#### [DATASET RECORDS]
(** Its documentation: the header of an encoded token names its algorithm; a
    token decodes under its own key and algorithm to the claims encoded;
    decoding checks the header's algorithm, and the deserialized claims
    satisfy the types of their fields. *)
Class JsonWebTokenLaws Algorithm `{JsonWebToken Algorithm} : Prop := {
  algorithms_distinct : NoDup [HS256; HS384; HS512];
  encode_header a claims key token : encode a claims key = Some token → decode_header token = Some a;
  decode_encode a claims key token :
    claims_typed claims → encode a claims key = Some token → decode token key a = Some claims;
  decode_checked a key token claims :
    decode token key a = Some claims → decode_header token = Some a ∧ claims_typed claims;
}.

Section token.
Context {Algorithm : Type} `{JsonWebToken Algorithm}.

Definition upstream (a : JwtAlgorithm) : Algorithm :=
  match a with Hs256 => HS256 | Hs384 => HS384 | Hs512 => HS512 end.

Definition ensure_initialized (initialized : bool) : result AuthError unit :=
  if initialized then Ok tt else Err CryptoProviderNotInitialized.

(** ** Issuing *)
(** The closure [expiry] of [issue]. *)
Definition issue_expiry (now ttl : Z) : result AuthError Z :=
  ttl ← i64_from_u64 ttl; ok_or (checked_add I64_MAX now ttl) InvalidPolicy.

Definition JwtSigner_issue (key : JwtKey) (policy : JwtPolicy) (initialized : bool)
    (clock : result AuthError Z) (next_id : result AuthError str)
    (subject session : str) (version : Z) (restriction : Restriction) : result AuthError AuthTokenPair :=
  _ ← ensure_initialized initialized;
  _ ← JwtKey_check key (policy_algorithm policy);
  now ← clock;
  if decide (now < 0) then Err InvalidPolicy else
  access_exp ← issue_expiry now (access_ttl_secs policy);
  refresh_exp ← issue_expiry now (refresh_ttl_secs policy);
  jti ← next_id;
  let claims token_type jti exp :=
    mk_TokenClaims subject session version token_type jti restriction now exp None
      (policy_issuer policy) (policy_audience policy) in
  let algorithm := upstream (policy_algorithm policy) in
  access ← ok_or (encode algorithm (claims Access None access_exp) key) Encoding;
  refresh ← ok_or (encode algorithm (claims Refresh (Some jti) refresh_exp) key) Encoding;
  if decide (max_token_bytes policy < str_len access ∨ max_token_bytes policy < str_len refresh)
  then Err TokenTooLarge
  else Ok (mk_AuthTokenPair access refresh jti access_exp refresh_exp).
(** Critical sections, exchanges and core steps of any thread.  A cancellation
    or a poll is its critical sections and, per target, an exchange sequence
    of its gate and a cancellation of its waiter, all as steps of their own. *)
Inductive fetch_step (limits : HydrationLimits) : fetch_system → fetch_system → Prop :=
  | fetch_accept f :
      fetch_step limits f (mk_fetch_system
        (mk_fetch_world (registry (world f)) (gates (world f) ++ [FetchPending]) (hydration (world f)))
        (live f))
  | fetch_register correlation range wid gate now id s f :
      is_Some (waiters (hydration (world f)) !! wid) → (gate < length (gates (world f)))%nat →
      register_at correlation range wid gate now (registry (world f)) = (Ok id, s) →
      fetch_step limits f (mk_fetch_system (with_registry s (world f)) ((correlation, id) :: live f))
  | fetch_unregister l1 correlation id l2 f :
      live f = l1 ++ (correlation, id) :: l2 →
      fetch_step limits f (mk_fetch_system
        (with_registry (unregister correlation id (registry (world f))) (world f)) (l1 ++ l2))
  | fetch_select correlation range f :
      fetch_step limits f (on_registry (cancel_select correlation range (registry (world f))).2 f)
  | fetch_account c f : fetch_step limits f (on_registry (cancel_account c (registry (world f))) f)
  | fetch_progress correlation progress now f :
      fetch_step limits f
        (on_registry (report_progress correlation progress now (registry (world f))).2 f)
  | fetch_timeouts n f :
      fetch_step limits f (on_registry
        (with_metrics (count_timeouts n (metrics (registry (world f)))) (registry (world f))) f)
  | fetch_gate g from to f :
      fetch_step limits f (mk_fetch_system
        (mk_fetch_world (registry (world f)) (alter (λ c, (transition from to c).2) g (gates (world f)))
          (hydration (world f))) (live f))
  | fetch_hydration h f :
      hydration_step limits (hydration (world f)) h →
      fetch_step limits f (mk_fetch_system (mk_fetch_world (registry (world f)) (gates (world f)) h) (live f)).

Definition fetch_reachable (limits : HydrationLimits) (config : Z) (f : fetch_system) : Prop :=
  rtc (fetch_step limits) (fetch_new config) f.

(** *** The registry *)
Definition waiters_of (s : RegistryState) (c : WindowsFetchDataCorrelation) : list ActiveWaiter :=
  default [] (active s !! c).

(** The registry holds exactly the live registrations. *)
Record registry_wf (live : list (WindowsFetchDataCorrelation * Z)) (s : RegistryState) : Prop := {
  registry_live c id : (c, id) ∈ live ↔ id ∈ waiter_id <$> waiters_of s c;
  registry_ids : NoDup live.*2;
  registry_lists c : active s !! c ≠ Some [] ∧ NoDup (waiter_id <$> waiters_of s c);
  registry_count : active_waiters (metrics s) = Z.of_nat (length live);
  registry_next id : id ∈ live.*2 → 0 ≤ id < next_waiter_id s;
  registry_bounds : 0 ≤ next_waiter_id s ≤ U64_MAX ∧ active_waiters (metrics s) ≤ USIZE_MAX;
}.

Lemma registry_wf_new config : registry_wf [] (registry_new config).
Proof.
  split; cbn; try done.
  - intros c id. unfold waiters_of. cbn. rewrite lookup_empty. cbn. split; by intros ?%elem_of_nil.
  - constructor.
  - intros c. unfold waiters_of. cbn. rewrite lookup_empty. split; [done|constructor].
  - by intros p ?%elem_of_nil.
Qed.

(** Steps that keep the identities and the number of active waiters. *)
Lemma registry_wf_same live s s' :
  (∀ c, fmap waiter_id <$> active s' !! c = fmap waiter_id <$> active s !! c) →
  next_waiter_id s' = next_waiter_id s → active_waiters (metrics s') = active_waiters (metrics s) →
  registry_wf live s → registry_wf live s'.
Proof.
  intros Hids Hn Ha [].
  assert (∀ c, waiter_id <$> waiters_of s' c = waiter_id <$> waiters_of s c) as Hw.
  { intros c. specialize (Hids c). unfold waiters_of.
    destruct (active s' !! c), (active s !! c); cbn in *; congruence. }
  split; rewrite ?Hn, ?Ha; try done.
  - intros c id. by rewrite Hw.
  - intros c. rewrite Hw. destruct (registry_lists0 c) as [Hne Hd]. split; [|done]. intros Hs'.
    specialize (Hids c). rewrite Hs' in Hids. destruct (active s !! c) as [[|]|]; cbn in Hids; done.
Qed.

...

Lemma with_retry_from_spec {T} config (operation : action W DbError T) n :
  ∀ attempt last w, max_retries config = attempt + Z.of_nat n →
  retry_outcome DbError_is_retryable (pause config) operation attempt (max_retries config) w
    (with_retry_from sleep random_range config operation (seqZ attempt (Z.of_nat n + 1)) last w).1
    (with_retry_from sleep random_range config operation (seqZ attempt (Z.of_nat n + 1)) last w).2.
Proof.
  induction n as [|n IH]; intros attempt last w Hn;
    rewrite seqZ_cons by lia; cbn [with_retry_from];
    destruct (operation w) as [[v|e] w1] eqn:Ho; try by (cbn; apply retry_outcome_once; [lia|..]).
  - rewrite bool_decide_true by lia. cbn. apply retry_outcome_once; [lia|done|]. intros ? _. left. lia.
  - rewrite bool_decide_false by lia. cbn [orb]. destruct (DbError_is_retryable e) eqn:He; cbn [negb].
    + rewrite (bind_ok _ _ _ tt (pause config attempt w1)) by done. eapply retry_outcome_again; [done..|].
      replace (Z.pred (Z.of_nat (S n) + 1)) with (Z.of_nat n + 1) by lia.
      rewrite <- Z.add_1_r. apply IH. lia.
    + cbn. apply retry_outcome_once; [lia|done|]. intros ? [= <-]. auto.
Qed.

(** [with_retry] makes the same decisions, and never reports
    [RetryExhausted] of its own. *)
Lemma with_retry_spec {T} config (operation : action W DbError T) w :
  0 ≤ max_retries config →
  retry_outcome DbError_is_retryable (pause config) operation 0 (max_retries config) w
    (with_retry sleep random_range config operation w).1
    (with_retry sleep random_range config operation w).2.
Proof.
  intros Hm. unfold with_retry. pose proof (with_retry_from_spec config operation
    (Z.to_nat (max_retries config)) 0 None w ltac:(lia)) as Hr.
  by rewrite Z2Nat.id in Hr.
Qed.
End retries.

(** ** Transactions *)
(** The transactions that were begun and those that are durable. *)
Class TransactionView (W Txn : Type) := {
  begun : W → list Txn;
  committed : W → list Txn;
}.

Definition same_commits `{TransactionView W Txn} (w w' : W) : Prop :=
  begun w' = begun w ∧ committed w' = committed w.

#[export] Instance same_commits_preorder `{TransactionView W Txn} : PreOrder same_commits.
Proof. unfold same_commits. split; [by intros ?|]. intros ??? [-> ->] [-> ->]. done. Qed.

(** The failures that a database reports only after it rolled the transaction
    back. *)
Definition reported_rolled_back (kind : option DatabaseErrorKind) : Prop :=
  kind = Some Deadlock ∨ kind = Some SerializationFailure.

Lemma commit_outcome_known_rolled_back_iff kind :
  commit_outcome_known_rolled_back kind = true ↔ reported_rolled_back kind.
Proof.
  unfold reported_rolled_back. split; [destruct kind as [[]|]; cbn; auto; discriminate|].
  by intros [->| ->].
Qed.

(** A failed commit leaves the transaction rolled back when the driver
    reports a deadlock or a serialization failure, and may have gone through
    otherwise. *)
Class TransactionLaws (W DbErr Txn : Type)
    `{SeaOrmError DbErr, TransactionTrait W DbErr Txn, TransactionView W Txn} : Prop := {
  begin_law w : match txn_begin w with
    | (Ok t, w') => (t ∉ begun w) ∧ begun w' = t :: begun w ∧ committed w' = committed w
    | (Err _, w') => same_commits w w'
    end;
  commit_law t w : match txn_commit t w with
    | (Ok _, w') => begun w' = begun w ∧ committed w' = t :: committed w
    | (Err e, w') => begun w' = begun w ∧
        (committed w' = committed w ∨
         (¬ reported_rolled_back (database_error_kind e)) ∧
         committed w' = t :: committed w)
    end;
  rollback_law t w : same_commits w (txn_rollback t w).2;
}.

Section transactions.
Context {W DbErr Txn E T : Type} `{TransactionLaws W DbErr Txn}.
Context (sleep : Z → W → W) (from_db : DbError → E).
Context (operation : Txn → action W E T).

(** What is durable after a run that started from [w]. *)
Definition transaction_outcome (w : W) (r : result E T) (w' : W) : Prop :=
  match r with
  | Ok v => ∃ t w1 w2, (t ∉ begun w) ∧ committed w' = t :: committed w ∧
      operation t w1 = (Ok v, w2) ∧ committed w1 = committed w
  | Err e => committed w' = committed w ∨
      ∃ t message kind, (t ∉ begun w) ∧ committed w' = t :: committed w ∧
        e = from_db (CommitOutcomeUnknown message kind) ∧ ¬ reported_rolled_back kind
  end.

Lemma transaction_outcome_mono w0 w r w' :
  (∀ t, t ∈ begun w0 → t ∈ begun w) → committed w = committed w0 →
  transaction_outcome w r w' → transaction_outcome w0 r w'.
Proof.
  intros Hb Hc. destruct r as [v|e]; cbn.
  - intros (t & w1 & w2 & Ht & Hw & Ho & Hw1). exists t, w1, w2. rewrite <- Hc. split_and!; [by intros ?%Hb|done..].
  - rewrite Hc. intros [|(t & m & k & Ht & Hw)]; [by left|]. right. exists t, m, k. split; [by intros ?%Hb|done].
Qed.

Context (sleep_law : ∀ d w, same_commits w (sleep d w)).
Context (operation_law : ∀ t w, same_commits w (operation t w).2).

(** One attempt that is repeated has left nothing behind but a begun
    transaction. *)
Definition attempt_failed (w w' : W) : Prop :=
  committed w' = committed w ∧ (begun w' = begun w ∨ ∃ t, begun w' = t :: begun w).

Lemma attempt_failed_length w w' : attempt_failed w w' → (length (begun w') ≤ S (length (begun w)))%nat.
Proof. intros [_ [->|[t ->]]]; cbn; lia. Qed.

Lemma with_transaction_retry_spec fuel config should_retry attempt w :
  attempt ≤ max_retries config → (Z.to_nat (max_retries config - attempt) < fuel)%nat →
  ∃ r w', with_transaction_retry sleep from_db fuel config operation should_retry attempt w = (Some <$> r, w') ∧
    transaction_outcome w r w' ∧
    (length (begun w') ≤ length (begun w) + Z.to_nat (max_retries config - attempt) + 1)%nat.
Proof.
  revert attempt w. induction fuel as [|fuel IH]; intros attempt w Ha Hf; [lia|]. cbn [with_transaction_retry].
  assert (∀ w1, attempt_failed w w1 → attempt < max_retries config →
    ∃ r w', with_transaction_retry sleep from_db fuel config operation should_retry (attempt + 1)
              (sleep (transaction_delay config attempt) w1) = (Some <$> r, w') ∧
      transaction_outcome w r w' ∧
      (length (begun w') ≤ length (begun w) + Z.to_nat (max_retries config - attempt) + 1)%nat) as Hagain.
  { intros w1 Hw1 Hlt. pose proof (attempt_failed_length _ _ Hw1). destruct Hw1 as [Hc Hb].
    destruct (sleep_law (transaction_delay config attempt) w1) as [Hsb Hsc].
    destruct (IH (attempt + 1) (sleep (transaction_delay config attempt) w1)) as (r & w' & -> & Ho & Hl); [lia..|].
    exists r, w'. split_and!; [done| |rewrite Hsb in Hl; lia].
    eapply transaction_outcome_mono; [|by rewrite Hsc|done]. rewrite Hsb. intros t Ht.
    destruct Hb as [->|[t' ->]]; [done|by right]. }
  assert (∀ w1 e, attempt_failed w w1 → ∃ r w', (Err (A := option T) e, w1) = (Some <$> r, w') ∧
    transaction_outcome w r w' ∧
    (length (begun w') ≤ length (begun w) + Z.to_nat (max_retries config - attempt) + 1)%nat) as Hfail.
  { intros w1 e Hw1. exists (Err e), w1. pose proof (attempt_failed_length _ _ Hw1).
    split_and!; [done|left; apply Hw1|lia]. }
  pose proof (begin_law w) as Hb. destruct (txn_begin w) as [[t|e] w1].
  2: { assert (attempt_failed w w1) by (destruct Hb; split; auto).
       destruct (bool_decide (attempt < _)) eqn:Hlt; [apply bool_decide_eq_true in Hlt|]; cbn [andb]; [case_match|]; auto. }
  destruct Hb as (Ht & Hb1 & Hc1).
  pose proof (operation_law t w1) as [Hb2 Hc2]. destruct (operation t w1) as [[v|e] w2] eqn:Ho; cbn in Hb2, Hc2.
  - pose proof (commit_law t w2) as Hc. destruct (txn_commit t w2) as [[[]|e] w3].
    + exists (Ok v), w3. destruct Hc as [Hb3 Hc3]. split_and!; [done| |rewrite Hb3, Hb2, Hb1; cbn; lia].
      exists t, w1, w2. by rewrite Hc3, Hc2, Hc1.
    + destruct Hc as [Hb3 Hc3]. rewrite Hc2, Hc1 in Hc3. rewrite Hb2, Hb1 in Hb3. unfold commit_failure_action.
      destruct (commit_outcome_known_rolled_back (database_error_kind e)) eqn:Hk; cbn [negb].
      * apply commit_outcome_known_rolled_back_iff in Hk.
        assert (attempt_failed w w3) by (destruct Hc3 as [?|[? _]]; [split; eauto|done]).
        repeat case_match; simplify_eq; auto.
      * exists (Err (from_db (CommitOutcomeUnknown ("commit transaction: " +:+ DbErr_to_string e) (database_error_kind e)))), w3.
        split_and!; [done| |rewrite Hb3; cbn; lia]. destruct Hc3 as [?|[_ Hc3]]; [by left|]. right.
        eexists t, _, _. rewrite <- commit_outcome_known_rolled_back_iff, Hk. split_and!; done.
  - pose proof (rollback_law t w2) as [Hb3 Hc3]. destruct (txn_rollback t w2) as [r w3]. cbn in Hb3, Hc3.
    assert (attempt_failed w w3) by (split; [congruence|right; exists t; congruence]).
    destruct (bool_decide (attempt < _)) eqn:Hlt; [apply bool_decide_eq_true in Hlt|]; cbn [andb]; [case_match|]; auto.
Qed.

#### [WORK ORDER]
Find how many lines in the material above contain "their", and answer with that number only.

#### [RESPONSE AREA]
2